▸ **Directions for this task**:
Go through the entries below and print, exactly, the lines starting at the one with "flags, widths and" and ending at the one with "if hexadecimal =? 0 then", keeping both ends and no others.

▸ **Extracted data entries**:
(* ===== verification/Sprintf.v ===== *)
(** * ngx_sprintf, ngx_snprintf, ngx_slprintf

    The formatted output of [src/core/ngx_string.c]: [ngx_vslprintf] with its
    flags, widths and conversions, and [ngx_sprintf_num].  The conversion of
    doubles ("%f") is not modelled.

    The text written so far is the list [out]; [last - buf] is [room].  The
    variable arguments are a list; a conversion that finds an argument of
    another type, or none, has undefined behaviour: [None]. *)

From S2P Require Import Prelude.

Definition NGX_INT64_LEN : nat := 20.
Definition NGX_INT_T_LEN : Z := 20.
Definition NGX_ATOMIC_T_LEN : Z := 20.
Definition NGX_MAX_UINT32_VALUE : Z := 0xffffffff.

(** A 32-bit pattern read as [int]. *)
Definition i32 (x : Z) : Z := (x + 2 ^ 31) mod 2 ^ 32 - 2 ^ 31.

(** ** ngx_sprintf_num *)

(** [ui32 % 10 + '0'], [hex[ui64 & 0xf]] and [HEX[ui64 & 0xf]] *)
Definition num_char (hexadecimal d : Z) : Z :=
  if d <? 10 then d + #"0"
  else if hexadecimal =? 1 then d - 10 + #"a" else d - 10 + #"A".

(** [do { *--p = ...; } while (ui64 /= 10);] into [temp], of which [n] bytes
    are left below [p]. *)
Fixpoint num_digits (n : nat) (hexadecimal base v : Z) (p : list Z) : option (list Z) :=
  match n with
  | O => None
  | S n' =>
      let p := num_char hexadecimal (v mod base) :: p in
      let v := v / base in
      if v =? 0 then Some p else num_digits n' hexadecimal base v p
  end.

Definition num_text (hexadecimal ui64 : Z) : option (list Z) :=
  if hexadecimal =? 0 then
    if ui64 <=? NGX_MAX_UINT32_VALUE then num_digits NGX_INT64_LEN 0 10 (u32 ui64) []
    else num_digits NGX_INT64_LEN 0 10 ui64 []
  else num_digits NGX_INT64_LEN hexadecimal 16 ui64 [].

(** [ngx_cpymem(buf, p, ngx_min((size_t) (last - buf), len))] *)
Definition copy (cap : Z) (out s : list Z) : list Z :=
  out ++ take (Z.to_nat (Z.min (cap - Z.of_nat (length out)) (Z.of_nat (length s)))) s.

Definition sprintf_num (cap : Z) (out : list Z) (ui64 zero hexadecimal width : Z)
    : option (list Z) :=
  match num_text hexadecimal ui64 with
  | None => None
  | Some p =>
      let pad := width - Z.of_nat (length p) in
      Some (copy cap (copy cap out (replicate (Z.to_nat pad) zero)) p)
  end.

(** ** ngx_vslprintf *)

Inductive va_arg : Type :=
| VNum (n : Z)            (** an integer or a pointer, of the type the conversion reads *)
| VStr (s : list Z).      (** [ngx_str_t *], [ngx_variable_value_t *] or a C string *)

Record conv : Type := mk_conv {
  cv_zero : Z; cv_width : Z; cv_sign : bool; cv_hex : Z;
  cv_max_width : bool; cv_frac_width : Z;
  cv_slen : option Z        (** [(size_t) -1] is [None] *)
}.

(** [while ( *fmt >= '0' && *fmt <= '9') { n = n * 10 + *fmt++ - '0'; }] *)
Fixpoint fmt_number (n : Z) (fmt : list Z) : Z * list Z :=
  match fmt with
  | c :: fmt' =>
      if (#"0" <=? c) && (c <=? #"9") then fmt_number (u64 (n * 10 + c - #"0")) fmt' else (n, fmt)
  | [] => (n, fmt)
  end.

(** [for ( ;; ) { switch ( *fmt) ... }] over the modifiers. *)
Fixpoint fmt_flags (cv : conv) (args : list va_arg) (fmt : list Z)
    : option (conv * list va_arg * list Z) :=
  match fmt with
  | [] => Some (cv, args, fmt)
  | c :: fmt' =>
      if c =? #"u" then
        fmt_flags (mk_conv (cv_zero cv) (cv_width cv) false (cv_hex cv) (cv_max_width cv)
                     (cv_frac_width cv) (cv_slen cv)) args fmt'
      else if c =? #"m" then
        fmt_flags (mk_conv (cv_zero cv) (cv_width cv) (cv_sign cv) (cv_hex cv) true
                     (cv_frac_width cv) (cv_slen cv)) args fmt'
      else if c =? #"X" then
        fmt_flags (mk_conv (cv_zero cv) (cv_width cv) false 2 (cv_max_width cv)
                     (cv_frac_width cv) (cv_slen cv)) args fmt'
      else if c =? #"x" then
        fmt_flags (mk_conv (cv_zero cv) (cv_width cv) false 1 (cv_max_width cv)
                     (cv_frac_width cv) (cv_slen cv)) args fmt'
      else if c =? #"." then
        let (w, fmt'') := fmt_number (cv_frac_width cv) fmt' in
        Some (mk_conv (cv_zero cv) (cv_width cv) (cv_sign cv) (cv_hex cv) (cv_max_width cv)
                w (cv_slen cv), args, fmt'')
      else if c =? #"*" then
        match args with
        | VNum n :: args' =>
            fmt_flags (mk_conv (cv_zero cv) (cv_width cv) (cv_sign cv) (cv_hex cv)
                         (cv_max_width cv) (cv_frac_width cv)
                         (if u64 n =? 2 ^ 64 - 1 then None else Some (u64 n))) args' fmt'
        | _ => None
        end
      else Some (cv, args, fmt)
  end.

(** The length of a C string: the bytes before the first NUL. *)
Fixpoint c_string (s : list Z) : list Z :=
  match s with
  | [] => []
  | c :: s' => if c =? 0 then [] else c :: c_string s'
  end.

(** [if (sign) ...] and the number: [v] is [i64] if [sign], else [ui64]. *)
Definition put_num (cap : Z) (out : list Z) (cv : conv) (sign : bool) (v : Z) : option (list Z) :=
  if sign && (v <? 0) then
    sprintf_num cap (out ++ [ #"-" ]) (u64 (- v)) (cv_zero cv) (cv_hex cv) (cv_width cv)
  else sprintf_num cap out (u64 v) (cv_zero cv) (cv_hex cv) (cv_width cv).

(** The integer conversions that honour [sign]: the widths of [int] and of the
    64-bit types. *)
Definition read_int (cv : conv) (n : Z) : Z := if cv_sign cv then i32 n else u32 n.
Definition read_long (cv : conv) (n : Z) : Z := if cv_sign cv then i64 n else u64 n.

Definition set_width (w : Z) (cv : conv) : conv :=
  mk_conv (cv_zero cv) w (cv_sign cv) (cv_hex cv) (cv_max_width cv) (cv_frac_width cv) (cv_slen cv).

▸ **Output below**:
    flags, widths and conversions, and [ngx_sprintf_num].  The conversion of
    doubles ("%f") is not modelled.

    The text written so far is the list [out]; [last - buf] is [room].  The
    variable arguments are a list; a conversion that finds an argument of
    another type, or none, has undefined behaviour: [None]. *)

From S2P Require Import Prelude.

Definition NGX_INT64_LEN : nat := 20.
Definition NGX_INT_T_LEN : Z := 20.
Definition NGX_ATOMIC_T_LEN : Z := 20.
Definition NGX_MAX_UINT32_VALUE : Z := 0xffffffff.

(** A 32-bit pattern read as [int]. *)
Definition i32 (x : Z) : Z := (x + 2 ^ 31) mod 2 ^ 32 - 2 ^ 31.

(** ** ngx_sprintf_num *)

(** [ui32 % 10 + '0'], [hex[ui64 & 0xf]] and [HEX[ui64 & 0xf]] *)
Definition num_char (hexadecimal d : Z) : Z :=
  if d <? 10 then d + #"0"
  else if hexadecimal =? 1 then d - 10 + #"a" else d - 10 + #"A".

(** [do { *--p = ...; } while (ui64 /= 10);] into [temp], of which [n] bytes
    are left below [p]. *)
Fixpoint num_digits (n : nat) (hexadecimal base v : Z) (p : list Z) : option (list Z) :=
  match n with
  | O => None
  | S n' =>
      let p := num_char hexadecimal (v mod base) :: p in
      let v := v / base in
      if v =? 0 then Some p else num_digits n' hexadecimal base v p
  end.

Definition num_text (hexadecimal ui64 : Z) : option (list Z) :=
  if hexadecimal =? 0 then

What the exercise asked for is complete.